Lemma mutate_effect t a b n c bt et d db e db' :
  books db.(money) ->
  (forall v, available_of a c db = Some v -> 0 <= (v + d)%i64 -> (v + d)%i64 = v + d) ->
  Postgres.mutate t a b n c bt et d db = Ok (e, db') ->
  books db'.(money) /\ 0 < n /\ (db' = db \/ exists v, available_of a c db = Some v /\ 0 <= v + d /\
    available_of a c db' = Some (v + d)).
Proof.
  intros Hb Hd (Hn & [[-> _]|(id & w & w' & Hr & Hnn & -> & Hok & Hm & _)])%mutate_inv;
    [split; [done|split; [done|by left]]|].
  apply find_wallet_row in Hr as (Hw & Hu & Hc).
  assert (Hav := postgres_available a c db id w (books_one_wallet _ Hb) Hw Hu Hc).
  assert (Hx := Hd _ Hav Hnn).
  assert (Hb' : books db'.(money)).
  { rewrite Hm. eapply books_post; try done; cbn; lia. }
  split; [done|split; [done|]]. right. exists (w_available w). split; [done|split; [lia|]]. rewrite <- Hx.
  change (w_available w + d)%i64 with
    (w_available (wallet_after w (fun _ => (w_available w + d)%i64) w_frozen t)).
  apply (postgres_available a c db' id); [apply Hb'| |done..].
  rewrite Hm. cbn. by rewrite lookup_insert_eq.
Qed.

Lemma debit_delta n v :
  0 < n <= int64_max -> 0 <= v <= int64_max ->
  (v + (- n)%i64)%i64 = v - n.
Proof. intros. rewrite exact_neg by lia. apply wrap64_small. unfold in_int64, int64_min, int64_max in *. lia. Qed.

Lemma available_bounded a c db v :
  books db.(money) -> available_of a c db = Some v -> 0 <= v <= int64_max.
Proof.
  unfold available_of. cbn. unfold Postgres.Balance. intros Hb.
  destruct (find_row _ _) as [[i w]|] eqn:E; [|done]. cbn. intros [= <-].
  apply find_wallet_row in E as (Hw & _). by apply (bounded_lookup _ _ _ Hb Hw).
Qed.

#[export] Instance postgres_laws : RepositoryLaws DB (fun db => books db.(money)).
Proof.
  split; cbn.
  - intros t t' a b n n' c db e db' Hrun%run_Ok Hn'. apply mutate_found in Hrun.
    unfold Postgres.DebitForBet, Postgres.run. by rewrite (mutate_again _ _ _ _ _ _ _ _ _ e).
  - intros t t' a b n n' c db e db' Hrun%run_Ok Hn'. apply mutate_found in Hrun.
    unfold Postgres.CreditSettlement, Postgres.run. by rewrite (mutate_again _ _ _ _ _ _ _ _ _ e).
  - by intros t a b n c db e db' ?%run_Err.
  - by intros t a b n c db e db' ?%run_Err.
  - intros t a b n c db e db' Hb Hn Hrun%run_Ok.
    assert (Hn0 : 0 < n) by (by apply mutate_inv in Hrun as [? _]).
    edestruct mutate_effect as (Hb' & _ & Heff); [exact Hb| |exact Hrun|].
    { intros v Hv _. rewrite debit_delta, exact_neg; [lia|lia|lia|].
      by apply (available_bounded a c db). }
    split; [done|]. destruct Heff as [->|(v & Hv & Hle & Hv')]; [by left|].
    rewrite exact_neg in * by lia. right. exists v. split; [done|]. split; [lia|exact Hv'].
  - intros t a b n c db e db' Hb Hn Hrun%run_Ok Hmax.
    assert (Hn0 : 0 < n) by (by apply mutate_inv in Hrun as [? _]).
    edestruct mutate_effect as (Hb' & _ & Heff); [exact Hb| |exact Hrun|].
    { intros v Hv _. apply wrap64_small. specialize (Hmax v Hv).
      pose proof (available_bounded a c db v Hb Hv). unfold in_int64, int64_min. lia. }
    split; [done|]. destruct Heff as [->|(v & Hv & Hle & Hv')]; [by left|].
    right. by exists v.
Qed.

End postgres_laws.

_WORK TO COMPLETE_
Every record must appear in the answer exactly as written.

_EXERCISE RESULT_
Lemma mutate_effect t a b n c bt et d db e db' :
  books db.(money) ->
  (forall v, available_of a c db = Some v -> 0 <= (v + d)%i64 -> (v + d)%i64 = v + d) ->
  Postgres.mutate t a b n c bt et d db = Ok (e, db') ->
  books db'.(money) /\ 0 < n /\ (db' = db \/ exists v, available_of a c db = Some v /\ 0 <= v + d /\
    available_of a c db' = Some (v + d)).
Proof.
  intros Hb Hd (Hn & [[-> _]|(id & w & w' & Hr & Hnn & -> & Hok & Hm & _)])%mutate_inv;
    [split; [done|split; [done|by left]]|].
  apply find_wallet_row in Hr as (Hw & Hu & Hc).
  assert (Hav := postgres_available a c db id w (books_one_wallet _ Hb) Hw Hu Hc).
  assert (Hx := Hd _ Hav Hnn).
  assert (Hb' : books db'.(money)).
  { rewrite Hm. eapply books_post; try done; cbn; lia. }
  split; [done|split; [done|]]. right. exists (w_available w). split; [done|split; [lia|]]. rewrite <- Hx.
  change (w_available w + d)%i64 with
    (w_available (wallet_after w (fun _ => (w_available w + d)%i64) w_frozen t)).
  apply (postgres_available a c db' id); [apply Hb'| |done..].
  rewrite Hm. cbn. by rewrite lookup_insert_eq.
Qed.

Lemma debit_delta n v :
  0 < n <= int64_max -> 0 <= v <= int64_max ->
  (v + (- n)%i64)%i64 = v - n.
Proof. intros. rewrite exact_neg by lia. apply wrap64_small. unfold in_int64, int64_min, int64_max in *. lia. Qed.

Lemma available_bounded a c db v :
  books db.(money) -> available_of a c db = Some v -> 0 <= v <= int64_max.
Proof.
  unfold available_of. cbn. unfold Postgres.Balance. intros Hb.
  destruct (find_row _ _) as [[i w]|] eqn:E; [|done]. cbn. intros [= <-].
  apply find_wallet_row in E as (Hw & _). by apply (bounded_lookup _ _ _ Hb Hw).
Qed.

#[export] Instance postgres_laws : RepositoryLaws DB (fun db => books db.(money)).
Proof.
  split; cbn.
  - intros t t' a b n n' c db e db' Hrun%run_Ok Hn'. apply mutate_found in Hrun.
    unfold Postgres.DebitForBet, Postgres.run. by rewrite (mutate_again _ _ _ _ _ _ _ _ _ e).
  - intros t t' a b n n' c db e db' Hrun%run_Ok Hn'. apply mutate_found in Hrun.
    unfold Postgres.CreditSettlement, Postgres.run. by rewrite (mutate_again _ _ _ _ _ _ _ _ _ e).
  - by intros t a b n c db e db' ?%run_Err.
  - by intros t a b n c db e db' ?%run_Err.
  - intros t a b n c db e db' Hb Hn Hrun%run_Ok.
    assert (Hn0 : 0 < n) by (by apply mutate_inv in Hrun as [? _]).
    edestruct mutate_effect as (Hb' & _ & Heff); [exact Hb| |exact Hrun|].
    { intros v Hv _. rewrite debit_delta, exact_neg; [lia|lia|lia|].
      by apply (available_bounded a c db). }
    split; [done|]. destruct Heff as [->|(v & Hv & Hle & Hv')]; [by left|].
    rewrite exact_neg in * by lia. right. exists v. split; [done|]. split; [lia|exact Hv'].
  - intros t a b n c db e db' Hb Hn Hrun%run_Ok Hmax.
    assert (Hn0 : 0 < n) by (by apply mutate_inv in Hrun as [? _]).
    edestruct mutate_effect as (Hb' & _ & Heff); [exact Hb| |exact Hrun|].
    { intros v Hv _. apply wrap64_small. specialize (Hmax v Hv).
      pose proof (available_bounded a c db v Hb Hv). unfold in_int64, int64_min. lia. }
    split; [done|]. destruct Heff as [->|(v & Hv & Hle & Hv')]; [by left|].
    right. by exists v.
Qed.

End postgres_laws.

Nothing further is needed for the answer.